* Records excerpted from a collection:
^^^^^^^^^^^^^^^^

(** * geopandas: map rendering (geoplotting.py) and PostGIS I/O (io/sql.py)

    A shallow embedding of the two modules and the properties of their
    specification.  Python exceptions are values of [exn]; a call that may
    raise returns a [result].  Floating point numbers are modelled by exact
    rationals ([Q]). *)

From Stdlib Require Import ZArith QArith Qround Qminmax String Ascii List Lia Lqa.
From Stdlib Require Import DecimalString Sorted.
From stdpp Require Import gmap strings list.

Import ListNotations.
Local Open Scope string_scope.

(** ** Python exceptions and calls that may raise *)

Module Py.

Inductive exn : Type :=
| ValueError (msg : string)
| KeyError (key : string)
| UnboundLocalError (name : string)
| AttributeError (name : string)
| TypeError (msg : string)
| WKBReadingError.

Inductive result (A : Type) : Type :=
| Ok (a : A)
| Raise (e : exn).

Arguments Ok {A} a.
Arguments Raise {A} e.

Definition bind {A B} (c : result A) (k : A -> result B) : result B :=
  match c with
  | Ok a => k a
  | Raise e => Raise e
  end.

(** [mapM f l] runs [f] on the elements of [l] from left to right and stops
    at the first exception. *)
Fixpoint mapM {A B} (f : A -> result B) (l : list A) : result (list B) :=
  match l with
  | [] => Ok []
  | x :: l' =>
      bind (f x) (fun y => bind (mapM f l') (fun ys => Ok (y :: ys)))
  end.

(** [str] of a Python integer. *)
Definition str (z : Z) : string := NilZero.string_of_int (Z.to_int z).

(** [s.upper()] on ASCII text. *)
Definition upper_ascii (c : ascii) : ascii :=
  let n := nat_of_ascii c in
  if (97 <=? n)%nat && (n <=? 122)%nat then ascii_of_nat (n - 32) else c.

Fixpoint upper (s : string) : string :=
  match s with
  | EmptyString => EmptyString
  | String c s' => String (upper_ascii c) (upper s')
  end.

End Py.

#[global] Instance result_ret : MRet Py.result := @Py.Ok.
#[global] Instance result_bind : MBind Py.result :=
  fun A B k c => Py.bind c k.
Lemma api_view_blob_try_status {W} (sdk : Sdk W) (env : Env) (b : string) (w w' : W)
    (r : Response) :
  api_view_blob_try sdk env b w = (Ok r, w') -> status r = 200.
Proof.
  unfold api_view_blob_try. intros H. unfold bind, ret, lift in H.
  repeat match type of H with
         | context [match ?x with _ => _ end] => destruct x as [[?|?] ?]
         end; try discriminate.
  all: destruct (view_content_type sdk _ b); try discriminate.
  all: match type of H with
       | context [view_response ?p ?b ?c ?d] =>
           destruct (view_response p b c d) as [r0|] eqn:Hresp; [|discriminate]
       end.
  all: injection H as <- _; eapply view_response_fixed_part; exact Hresp.
Qed.

Lemma api_update_metadata_answers {W} (sdk : Sdk W) (env : Env) (b : string) (j : Result json) :
  answers (api_update_metadata sdk env b j) [200; 400; 500].
Proof.
  intros w. unfold api_update_metadata, try_except.
  destruct (api_update_metadata_try sdk env b j w) as [[r|e] w'] eqn:Hrun.
  - exists r, w'. split; [reflexivity|].
    unfold api_update_metadata_try, bind, ret, lift, raise in Hrun.
    destruct j as [[| | | | | |members]|]; try discriminate.
    destruct (default (JObj []) (members_get "metadata" members));
      try (injection Hrun as <- _; split; [set_solver | right; apply error_envelope_is_error_body]).
    destruct (bsc sdk env w) as [[?|?] ?]; [|discriminate].
    destruct (set_blob_metadata sdk _ _ _) as [[?|?] ?]; [|discriminate].
    injection Hrun as <- _. split; [set_solver | left; reflexivity].
  - eexists _, w'. split; [reflexivity|]. split; [set_solver|].
    right. apply error_envelope_is_error_body.
Qed.

(** No handler lets an exception escape, and each answers within its own
    set of statuses: Get-by-name and View never answer 500, List, Delete
    and Get-URL never answer 404, only Upload and Update-metadata answer
    400, and the storage health check answers 200 or 503.  Every answer
    other than 200 carries a JSON body with an [error] member. *)
Theorem every_handler_answers {W} (sdk : Sdk W) (env : Env) :
  answers (api_list_blobs sdk env) [200; 500] /\
  (forall b, answers (api_get_blob sdk env b) [200; 404]) /\
  (forall f, answers (api_upload_blob sdk env f) [200; 400; 500]) /\
  (forall b j, answers (api_update_metadata sdk env b j) [200; 400; 500]) /\
  (forall b, answers (api_delete_blob sdk env b) [200; 500]) /\
  (forall b, answers (api_get_blob_url sdk env b) [200; 500]) /\
  (forall b, answers (api_view_blob sdk env b) [200; 404]) /\
  (forall rt, answers (health_storage sdk env rt) [200; 503]) /\
  answers (@health W) [200].
Proof.
  repeat match goal with |- _ /\ _ => split end.
  - apply try_except_answers; [set_solver | set_solver | apply api_list_blobs_try_status].
  - intros b. apply try_except_answers; [set_solver | set_solver | apply api_get_blob_try_status].
  - intros [f|] w.
    + unfold api_upload_blob. destruct (truthy (filename f)); cbn [negb].
      * destruct (try_except_answers 500 (api_upload_blob_try sdk env f) [200; 400; 500]
                    ltac:(set_solver) ltac:(set_solver)
                    (api_upload_blob_try_status sdk env f) w) as (r & w' & H).
        exists r, w'. exact H.
      * eexists _, w. split; [reflexivity|]. split; [set_solver|].
        right. apply error_envelope_is_error_body.
    + eexists _, w. split; [reflexivity|]. split; [set_solver|].
      right. apply error_envelope_is_error_body.
  - intros b j. apply api_update_metadata_answers.
  - intros b. apply try_except_answers; [set_solver | set_solver | apply api_delete_blob_try_status].
  - intros b. apply try_except_answers; [set_solver | set_solver | apply api_get_blob_url_try_status].
  - intros b. apply try_except_answers; [set_solver | set_solver | apply api_view_blob_try_status].
  - intros rt w. unfold health_storage, try_except.
    destruct (health_storage_try sdk env rt w) as [[r|e] w'] eqn:Hrun.
    + exists r, w'. pose proof (health_storage_try_status _ _ _ _ _ _ Hrun) as Hr.
      split; [reflexivity|]. split; [rewrite Hr; set_solver | left; exact Hr].
    + eexists _, w'. split; [reflexivity|]. split; [set_solver|].
      right. exists [("ok", JBool false); ("error", JStr (exn_str e))], (exn_str e).
      split; reflexivity.
  - intros w. eexists _, w. split; [reflexivity|]. split; [set_solver | left; reflexivity].
Qed.
(** X13. When cosine and sine take values in [-1, 1], no digit of an
    episode ever runs away: in the fresh state and after any number of
    ticks every position lies in the band from -2 to 38 on both axes, at
    most 2 pixels beyond the range in which a sprite can be drawn. *)
Theorem episode_stays_in_band {Action} imgs sl n (key : Key) (a : Action) m :
  (forall x, (-1 <= jnp_cos x /\ jnp_cos x <= 1)%Q) ->
  (forall x, (-1 <= jnp_sin x /\ jnp_sin x <= 1)%Q) ->
  let self := loader_of imgs sl n in
  Forall in_band (st_positions (fst (steps self m (_reset self key) a))).
Proof.
  intros Hcos Hsin self. apply steps_in_band.
  - cbn. apply Forall_forall. intros p Hp.
    destruct (uniform2_range _ _ 0%Q (inject_Z 36, inject_Z 36) p eq_refl eq_refl Hp)
      as [[Hx0 Hx1] [Hy0 Hy1]]. cbn [fst snd] in Hx0, Hx1, Hy0, Hy1.
    change (inject_Z 36) with 36%Q in Hx1, Hy1.
    unfold in_band. repeat split; lra.
  - change (st_velocs (fst (_reset self key)))
      with (zip_with (fun direc speed =>
                        (inject_Z speed * jnp_cos direc,
                         inject_Z speed * jnp_sin direc)%Q)
                     (direcs (reset_locals self key))
                     (speeds (reset_locals self key))).
    apply Forall_nth_error. intros i v Hv. rewrite nth_error_zip_with in Hv.
    destruct (nth_error (direcs _) i) as [direc|]; [|discriminate].
    destruct (nth_error (speeds _) i) as [speed|] eqn:Hs; [|discriminate].
    injection Hv as <-.
    assert (Hr : 2 <= speed < 7).
    { apply nth_error_In in Hs. cbn in Hs. apply in_map_iff in Hs.
      destruct Hs as (s & <- & Hin).
      assert (0 <= s < 5) by (eapply randint_range; [lia|exact Hin]). lia. }
    split; cbn [fst snd]; apply scaled_speed_slow; auto.
Qed.

End BandFacts.

(** ** Frames depend on the corners only *)

Section CornerFacts.

Lemma build_canvas_by_corner self index p p' :
  placement self p = placement self p' ->
  _build_canvas self index p = _build_canvas self index p'.
Proof. intros H. rewrite !build_canvas_eq, H. reflexivity. Qed.

Lemma fold_canvas_by_corner self indexes positions positions' init :
  map (placement self) positions = map (placement self) positions' ->
  fold_left (fun canvas ip => image_add canvas (_build_canvas self (fst ip) (snd ip)))
            (combine indexes positions) init =
  fold_left (fun canvas ip => image_add canvas (_build_canvas self (fst ip) (snd ip)))
            (combine indexes positions') init.
Proof.
  revert indexes positions' init.
  induction positions as [|p ps IH]; intros indexes [|p' ps'] init H;
    try discriminate.
  - reflexivity.
  - destruct indexes as [|i indexes]; [reflexivity|].
    pose proof (f_equal (@hd _ (0, 0)) H) as Hp.
    pose proof (f_equal (@tl _) H) as Hps.
    cbn [map hd tl] in Hp, Hps. cbn [combine fold_left fst snd].
    rewrite (build_canvas_by_corner self i p p' Hp). apply IH, Hps.
Qed.
(** ** What a call may change *)

Section CallFacts.
Context `{Platform}.

Lemma refresh_state (st : state) :
  snd (refresh st) = requested st
  \/ exists c, snd (refresh st) = set_cache c (ticked (requested st)).
Proof.
  destruct (failure (upstream (requests st))) as [e|] eqn:Hf.
  - left. now rewrite (refresh_failure st e Hf).
  - destruct (upstream (requests st))
      as [reason|[|] status statusText body [html|]] eqn:Hans;
      try discriminate Hf.
    right. rewrite (refresh_success st _ _ _ _ Hans). now eexists.
Qed.

Lemma refresh_frugal (st : state) :
  requests (snd (refresh st)) = S (requests st)
  /\ config_nodeRedUrl (this (snd (refresh st))) = config_nodeRedUrl (this st)
  /\ _ttlMs (this (snd (refresh st))) = _ttlMs (this st)
  /\ _customModules (this (snd (refresh st))) = _customModules (this st)
  /\ _verbose (this (snd (refresh st))) = _verbose (this st)
  /\ (ticks st <= ticks (snd (refresh st)) <= S (ticks st))%nat.
Proof.
  destruct (refresh_state st) as [->|[c ->]];
    cbn [requested set_cache ticked this requests ticks config_nodeRedUrl
         _ttlMs _customModules _verbose];
    repeat split; lia.
Qed.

^^^^^^^^^^^^^^^^

* To do:
From the first line of the entries above to the line with "rationals ([Q]). *)", please return every line exactly, keeping both ends.

* Result of this exercise:
(** * geopandas: map rendering (geoplotting.py) and PostGIS I/O (io/sql.py)

    A shallow embedding of the two modules and the properties of their
    specification.  Python exceptions are values of [exn]; a call that may
    raise returns a [result].  Floating point numbers are modelled by exact
    rationals ([Q]). *)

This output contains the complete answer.